_Assigned task:_ Across the records, count every line that includes "From" and give the number by itself.
** Supplied material follows **
(* ===== verification/Messages.v ===== *)
(** * Every message, as one type

    The requests and responses of the APIs of which the repository has both ends,
    each with the client's or the broker's encoder and the other end's decoder.
    LeaveGroup is missing: the client library never sends it, so its request has
    no encoder and its response no decoder. *)

From stdpp Require Import prelude list strings.
From Stdlib Require Import ZArith Lia.
From S2P Require Import Prelude GoBinary Wire MsgData MsgAdmin MsgGroup MsgGroupAdmin MsgCarried.
Import CarriedData CarriedAdmin CarriedGroup.

Inductive message :=
  | MProduceRequest (m : Produce.ProduceRequest)
  | MProduceResponse (m : Produce.ProduceResponse)
  | MFetchRequest (m : Fetch.FetchRequest)
  | MFetchResponse (m : Fetch.FetchResponse)
  | MListOffsetsRequest (m : ListOffsets.ListOffsetsRequest)
  | MListOffsetsResponse (m : ListOffsets.ListOffsetsResponse)
  | MMetadataRequest (m : Metadata.MetadataRequest)
  | MMetadataResponse (m : Metadata.MetadataResponse)
  | MCreateTopicsRequest (m : Topics.CreateTopicsRequest)
  | MCreateTopicsResponse (m : Topics.CreateTopicsResponse)
  | MDeleteTopicsRequest (m : Topics.DeleteTopicsRequest)
  | MDeleteTopicsResponse (m : Topics.DeleteTopicsResponse)
  | MApiVersionsRequest (m : Session.ApiVersionsRequest)
  | MApiVersionsResponse (m : Session.ApiVersionsResponse)
  | MInitProducerIdRequest (m : Session.InitProducerIdRequest)
  | MInitProducerIdResponse (m : Session.InitProducerIdResponse)
  | MSASLHandshakeRequest (m : Session.SASLHandshakeRequest)
  | MSASLHandshakeResponse (m : Session.SASLHandshakeResponse)
  | MSaslAuthenticateRequest (m : Session.SaslAuthenticateRequest)
  | MSaslAuthenticateResponse (m : Session.SaslAuthenticateResponse)
  | MFindCoordinatorRequest (m : Membership.FindCoordinatorRequest)
  | MFindCoordinatorResponse (m : Membership.FindCoordinatorResponse)
  | MJoinGroupRequest (m : Membership.JoinGroupRequest)
  | MJoinGroupResponse (m : Membership.JoinGroupResponse)
  | MSyncGroupRequest (m : Membership.SyncGroupRequest)
  | MSyncGroupResponse (m : Membership.SyncGroupResponse)
  | MHeartbeatRequest (m : Membership.HeartbeatRequest)
  | MHeartbeatResponse (m : Membership.HeartbeatResponse)
  | MOffsetCommitRequest (m : Offsets.OffsetCommitRequest)
  | MOffsetCommitResponse (m : Offsets.OffsetCommitResponse)
  | MOffsetFetchRequest (m : Offsets.OffsetFetchRequest)
  | MOffsetFetchResponse (m : Offsets.OffsetFetchResponse)
  | MListGroupsRequest (m : GroupAdmin.ListGroupsRequest)
  | MListGroupsResponse (m : GroupAdmin.ListGroupsResponse)
  | MDescribeGroupsRequest (m : GroupAdmin.DescribeGroupsRequest)
  | MDescribeGroupsResponse (m : GroupAdmin.DescribeGroupsResponse)
  | MDeleteGroupsRequest (m : GroupAdmin.DeleteGroupsRequest)
  | MDeleteGroupsResponse (m : GroupAdmin.DeleteGroupsResponse)
  | MAddPartitionsToTxnRequest (m : Txn.AddPartitionsToTxnRequest)
  | MAddPartitionsToTxnResponse (m : Txn.AddPartitionsToTxnResponse)
  | MAddOffsetsToTxnRequest (m : Txn.AddOffsetsToTxnRequest)
  | MAddOffsetsToTxnResponse (m : Txn.AddOffsetsToTxnResponse)
  | MEndTxnRequest (m : Txn.EndTxnRequest)
  | MEndTxnResponse (m : Txn.EndTxnResponse).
** End of Supplied material **
_Result below:_ 3